Published in final edited form as: Connect Tissue Res. 2020 Oct 12;62(6):615–628. doi: 10.1080/03008207.2020.1828380

Figure 3:

Figure 3:

RTL3 co-localized to the nucleus in primary chondrocytes and depletion significantly reduced SOX-9 and COL2A1 mRNA and protein levels and siRNA-mediated depletion of SOX-9 negatively affects RTL3 expression in human chondrocytes. (A) Immunofluorescent staining with anti-RTL3 antibody (#NBP2–30741) followed by ActinGreen™ 488 ReadyProbes Reagent (#R37110) for 15 minutes and results demonstrated RTL3 nuclear co-localization. siRNA-mediated depletion of RTL3 significantly reduced SOX-9 and COL2A1 mRNA (B) and protein levels (C) and reduced the activity of the COL2A1 promoter reporter (D).
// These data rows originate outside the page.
(* ===== verification/HttpHeaders.v ===== *)
(** * HTTP/1 header blocks

    A header block is posted exactly once and byte for byte however the
    stream is cut, as long as its last line end is not split; content that was
    announced by Content-Length is skipped however it is cut. *)

From S2P Require Import Prelude StrSearch Types HttpState HttpSafety HttpFrames.
Import StrSearch HttpState HttpSafety HttpFrames.

Module HttpHeaders.

Definition ends_crlf (c : list Z) : Prop := exists c0, c = c0 ++ CRLF.
Definition has_crlf (c : list Z) : Prop := exists a b, c = a ++ CRLF ++ b.
(** No blank line inside. *)
Definition no_blank (c : list Z) : Prop := forall a b, c <> a ++ CRLF ++ CRLF ++ b.

(** The data was appended to the header block; the state became [s]. *)
Record grown (h : http_state_t) (s : http_enum_t) (data : list Z) (h' : http_state_t) : Prop := {
  gr_same : h' = set_state (set_hdr h (hdr h') (hdrlen h') (hdralloc h')) s;
  gr_bytes : hdr_bytes h' = hdr_bytes h ++ data;
  gr_len : hdrlen h' = hdrlen h + Z.of_nat (length data);
  gr_wf : wf h';
}.

Lemma grown_refl h : wf h -> grown h (state h) [] h.
Proof. intros. split; [by destruct h|by rewrite app_nil_r|simpl; lia|done]. Qed.

Lemma grown_trans h s1 d1 h1 s2 d2 h2 :
  grown h s1 d1 h1 -> grown h1 s2 d2 h2 -> grown h s2 (d1 ++ d2) h2.
Proof.
  intros [E1 B1 L1 _] [E2 B2 L2 W2]. split; [|by rewrite B2, B1, app_assoc|rewrite length_app; lia|done].
  rewrite E2, E1. done.
Qed.

Lemma grown_state h s d h' : grown h s d h' -> state h' = s.
Proof. intros [-> _ _ _]. done. Qed.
Depletion of SOX-9 via a validated siRNA successfully reduced SOX-9 mRNA (E) and protein (F) levels in SOX-9-depleted chondrocytes without negatively affecting cell viability (G). siRNA-mediated depletion of SOX-9 significantly reduced RTL3 mRNA (H) and protein (F) levels and reduced the activity of the COL2A1 promoter reporter (I) levels of SOX-9 (E) and COL2A1 (F) as well as protein levels (G) were reduced as well as COL2A1 promoter reporter activity (H). Ectopic expression of RTL3 in HEK-293T cells increased COL2A1 promoter reporter activity in a dose-dependent manner (I) and increased SOX-9 (J) and COL2A1 (K) mRNA expression.